### ACTIVITY
Print each record below character for character.
--- MATERIALS PROVIDED Enclosed Below ---
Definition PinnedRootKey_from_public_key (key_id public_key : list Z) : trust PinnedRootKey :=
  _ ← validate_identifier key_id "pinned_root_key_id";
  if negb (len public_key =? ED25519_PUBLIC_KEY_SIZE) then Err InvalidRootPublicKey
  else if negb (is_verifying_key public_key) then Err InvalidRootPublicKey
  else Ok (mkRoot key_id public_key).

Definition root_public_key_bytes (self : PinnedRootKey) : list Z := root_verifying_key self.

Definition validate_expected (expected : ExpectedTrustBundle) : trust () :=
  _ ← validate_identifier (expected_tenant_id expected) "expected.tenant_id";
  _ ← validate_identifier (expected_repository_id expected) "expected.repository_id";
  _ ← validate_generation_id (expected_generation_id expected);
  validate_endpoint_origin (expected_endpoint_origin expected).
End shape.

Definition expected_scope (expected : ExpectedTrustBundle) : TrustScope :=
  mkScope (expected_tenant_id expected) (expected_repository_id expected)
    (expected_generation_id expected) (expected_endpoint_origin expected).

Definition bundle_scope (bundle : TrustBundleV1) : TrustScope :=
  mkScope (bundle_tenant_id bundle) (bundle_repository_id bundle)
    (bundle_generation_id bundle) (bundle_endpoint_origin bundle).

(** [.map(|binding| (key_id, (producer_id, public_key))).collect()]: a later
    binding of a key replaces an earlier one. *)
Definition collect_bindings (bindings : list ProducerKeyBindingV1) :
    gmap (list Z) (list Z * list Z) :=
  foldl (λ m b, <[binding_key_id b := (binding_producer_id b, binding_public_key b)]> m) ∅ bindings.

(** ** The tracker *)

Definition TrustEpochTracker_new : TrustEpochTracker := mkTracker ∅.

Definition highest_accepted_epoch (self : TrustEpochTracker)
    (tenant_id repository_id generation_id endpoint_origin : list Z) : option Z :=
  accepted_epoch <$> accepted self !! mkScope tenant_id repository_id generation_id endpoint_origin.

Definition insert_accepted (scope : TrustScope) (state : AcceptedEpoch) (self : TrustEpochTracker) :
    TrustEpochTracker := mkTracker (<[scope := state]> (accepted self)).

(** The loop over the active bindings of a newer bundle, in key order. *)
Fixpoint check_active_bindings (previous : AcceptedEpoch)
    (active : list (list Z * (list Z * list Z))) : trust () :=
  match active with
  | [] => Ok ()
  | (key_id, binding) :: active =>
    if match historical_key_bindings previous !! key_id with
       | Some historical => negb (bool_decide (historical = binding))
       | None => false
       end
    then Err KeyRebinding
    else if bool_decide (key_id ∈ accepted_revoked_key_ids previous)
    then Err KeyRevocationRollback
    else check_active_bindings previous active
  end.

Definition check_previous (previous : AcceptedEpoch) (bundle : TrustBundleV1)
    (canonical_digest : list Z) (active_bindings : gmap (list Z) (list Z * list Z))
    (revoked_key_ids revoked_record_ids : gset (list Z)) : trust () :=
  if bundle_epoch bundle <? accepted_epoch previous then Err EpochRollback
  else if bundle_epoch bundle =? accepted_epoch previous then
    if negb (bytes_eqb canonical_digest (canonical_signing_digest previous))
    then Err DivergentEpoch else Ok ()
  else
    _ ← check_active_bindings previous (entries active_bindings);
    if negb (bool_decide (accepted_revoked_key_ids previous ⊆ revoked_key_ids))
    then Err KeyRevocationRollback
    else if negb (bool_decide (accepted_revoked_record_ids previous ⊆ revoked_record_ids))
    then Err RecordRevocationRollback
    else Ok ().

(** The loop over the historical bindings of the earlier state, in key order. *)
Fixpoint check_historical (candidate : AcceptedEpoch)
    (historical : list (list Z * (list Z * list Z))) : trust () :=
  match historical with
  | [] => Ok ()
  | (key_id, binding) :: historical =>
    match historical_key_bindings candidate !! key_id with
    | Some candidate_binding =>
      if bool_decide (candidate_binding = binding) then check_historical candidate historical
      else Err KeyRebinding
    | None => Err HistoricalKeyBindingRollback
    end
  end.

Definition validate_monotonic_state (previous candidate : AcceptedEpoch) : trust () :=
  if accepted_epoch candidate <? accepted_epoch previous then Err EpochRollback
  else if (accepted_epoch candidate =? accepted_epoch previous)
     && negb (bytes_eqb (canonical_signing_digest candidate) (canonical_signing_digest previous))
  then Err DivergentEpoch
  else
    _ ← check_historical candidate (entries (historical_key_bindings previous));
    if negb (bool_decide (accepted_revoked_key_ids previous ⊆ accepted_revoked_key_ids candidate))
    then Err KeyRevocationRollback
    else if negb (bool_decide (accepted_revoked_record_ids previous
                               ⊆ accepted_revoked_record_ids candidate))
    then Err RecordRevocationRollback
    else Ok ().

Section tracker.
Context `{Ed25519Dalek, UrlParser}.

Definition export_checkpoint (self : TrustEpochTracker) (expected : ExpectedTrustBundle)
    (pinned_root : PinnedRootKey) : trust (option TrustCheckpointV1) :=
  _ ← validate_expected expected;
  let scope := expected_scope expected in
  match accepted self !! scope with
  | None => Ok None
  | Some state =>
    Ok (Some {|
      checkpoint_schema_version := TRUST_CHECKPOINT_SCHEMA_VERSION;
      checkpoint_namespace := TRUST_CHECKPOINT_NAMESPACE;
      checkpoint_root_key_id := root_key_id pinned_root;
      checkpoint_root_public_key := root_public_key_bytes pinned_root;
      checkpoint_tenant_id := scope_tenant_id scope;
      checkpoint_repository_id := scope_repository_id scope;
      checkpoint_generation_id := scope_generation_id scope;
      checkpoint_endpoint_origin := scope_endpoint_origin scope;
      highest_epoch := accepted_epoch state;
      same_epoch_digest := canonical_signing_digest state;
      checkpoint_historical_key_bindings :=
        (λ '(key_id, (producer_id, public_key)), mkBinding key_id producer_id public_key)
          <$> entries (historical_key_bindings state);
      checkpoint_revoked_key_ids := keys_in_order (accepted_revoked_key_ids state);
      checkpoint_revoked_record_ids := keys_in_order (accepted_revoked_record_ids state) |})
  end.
--- End of Enclosed MATERIALS PROVIDED ---
### RESPONSE TO THE EXERCISE
Definition PinnedRootKey_from_public_key (key_id public_key : list Z) : trust PinnedRootKey :=
  _ ← validate_identifier key_id "pinned_root_key_id";
  if negb (len public_key =? ED25519_PUBLIC_KEY_SIZE) then Err InvalidRootPublicKey
  else if negb (is_verifying_key public_key) then Err InvalidRootPublicKey
  else Ok (mkRoot key_id public_key).

Definition root_public_key_bytes (self : PinnedRootKey) : list Z := root_verifying_key self.

Definition validate_expected (expected : ExpectedTrustBundle) : trust () :=
  _ ← validate_identifier (expected_tenant_id expected) "expected.tenant_id";
  _ ← validate_identifier (expected_repository_id expected) "expected.repository_id";
  _ ← validate_generation_id (expected_generation_id expected);
  validate_endpoint_origin (expected_endpoint_origin expected).
End shape.

Definition expected_scope (expected : ExpectedTrustBundle) : TrustScope :=
  mkScope (expected_tenant_id expected) (expected_repository_id expected)
    (expected_generation_id expected) (expected_endpoint_origin expected).

Definition bundle_scope (bundle : TrustBundleV1) : TrustScope :=
  mkScope (bundle_tenant_id bundle) (bundle_repository_id bundle)
    (bundle_generation_id bundle) (bundle_endpoint_origin bundle).

(** [.map(|binding| (key_id, (producer_id, public_key))).collect()]: a later
    binding of a key replaces an earlier one. *)
Definition collect_bindings (bindings : list ProducerKeyBindingV1) :
    gmap (list Z) (list Z * list Z) :=
  foldl (λ m b, <[binding_key_id b := (binding_producer_id b, binding_public_key b)]> m) ∅ bindings.

(** ** The tracker *)

Definition TrustEpochTracker_new : TrustEpochTracker := mkTracker ∅.

Definition highest_accepted_epoch (self : TrustEpochTracker)
    (tenant_id repository_id generation_id endpoint_origin : list Z) : option Z :=
  accepted_epoch <$> accepted self !! mkScope tenant_id repository_id generation_id endpoint_origin.

Definition insert_accepted (scope : TrustScope) (state : AcceptedEpoch) (self : TrustEpochTracker) :
    TrustEpochTracker := mkTracker (<[scope := state]> (accepted self)).

(** The loop over the active bindings of a newer bundle, in key order. *)
Fixpoint check_active_bindings (previous : AcceptedEpoch)
    (active : list (list Z * (list Z * list Z))) : trust () :=
  match active with
  | [] => Ok ()
  | (key_id, binding) :: active =>
    if match historical_key_bindings previous !! key_id with
       | Some historical => negb (bool_decide (historical = binding))
       | None => false
       end
    then Err KeyRebinding
    else if bool_decide (key_id ∈ accepted_revoked_key_ids previous)
    then Err KeyRevocationRollback
    else check_active_bindings previous active
  end.

Definition check_previous (previous : AcceptedEpoch) (bundle : TrustBundleV1)
    (canonical_digest : list Z) (active_bindings : gmap (list Z) (list Z * list Z))
    (revoked_key_ids revoked_record_ids : gset (list Z)) : trust () :=
  if bundle_epoch bundle <? accepted_epoch previous then Err EpochRollback
  else if bundle_epoch bundle =? accepted_epoch previous then
    if negb (bytes_eqb canonical_digest (canonical_signing_digest previous))
    then Err DivergentEpoch else Ok ()
  else
    _ ← check_active_bindings previous (entries active_bindings);
    if negb (bool_decide (accepted_revoked_key_ids previous ⊆ revoked_key_ids))
    then Err KeyRevocationRollback
    else if negb (bool_decide (accepted_revoked_record_ids previous ⊆ revoked_record_ids))
    then Err RecordRevocationRollback
    else Ok ().

(** The loop over the historical bindings of the earlier state, in key order. *)
Fixpoint check_historical (candidate : AcceptedEpoch)
    (historical : list (list Z * (list Z * list Z))) : trust () :=
  match historical with
  | [] => Ok ()
  | (key_id, binding) :: historical =>
    match historical_key_bindings candidate !! key_id with
    | Some candidate_binding =>
      if bool_decide (candidate_binding = binding) then check_historical candidate historical
      else Err KeyRebinding
    | None => Err HistoricalKeyBindingRollback
    end
  end.

Definition validate_monotonic_state (previous candidate : AcceptedEpoch) : trust () :=
  if accepted_epoch candidate <? accepted_epoch previous then Err EpochRollback
  else if (accepted_epoch candidate =? accepted_epoch previous)
     && negb (bytes_eqb (canonical_signing_digest candidate) (canonical_signing_digest previous))
  then Err DivergentEpoch
  else
    _ ← check_historical candidate (entries (historical_key_bindings previous));
    if negb (bool_decide (accepted_revoked_key_ids previous ⊆ accepted_revoked_key_ids candidate))
    then Err KeyRevocationRollback
    else if negb (bool_decide (accepted_revoked_record_ids previous
                               ⊆ accepted_revoked_record_ids candidate))
    then Err RecordRevocationRollback
    else Ok ().

Section tracker.
Context `{Ed25519Dalek, UrlParser}.

Definition export_checkpoint (self : TrustEpochTracker) (expected : ExpectedTrustBundle)
    (pinned_root : PinnedRootKey) : trust (option TrustCheckpointV1) :=
  _ ← validate_expected expected;
  let scope := expected_scope expected in
  match accepted self !! scope with
  | None => Ok None
  | Some state =>
    Ok (Some {|
      checkpoint_schema_version := TRUST_CHECKPOINT_SCHEMA_VERSION;
      checkpoint_namespace := TRUST_CHECKPOINT_NAMESPACE;
      checkpoint_root_key_id := root_key_id pinned_root;
      checkpoint_root_public_key := root_public_key_bytes pinned_root;
      checkpoint_tenant_id := scope_tenant_id scope;
      checkpoint_repository_id := scope_repository_id scope;
      checkpoint_generation_id := scope_generation_id scope;
      checkpoint_endpoint_origin := scope_endpoint_origin scope;
      highest_epoch := accepted_epoch state;
      same_epoch_digest := canonical_signing_digest state;
      checkpoint_historical_key_bindings :=
        (λ '(key_id, (producer_id, public_key)), mkBinding key_id producer_id public_key)
          <$> entries (historical_key_bindings state);
      checkpoint_revoked_key_ids := keys_in_order (accepted_revoked_key_ids state);
      checkpoint_revoked_record_ids := keys_in_order (accepted_revoked_record_ids state) |})
  end.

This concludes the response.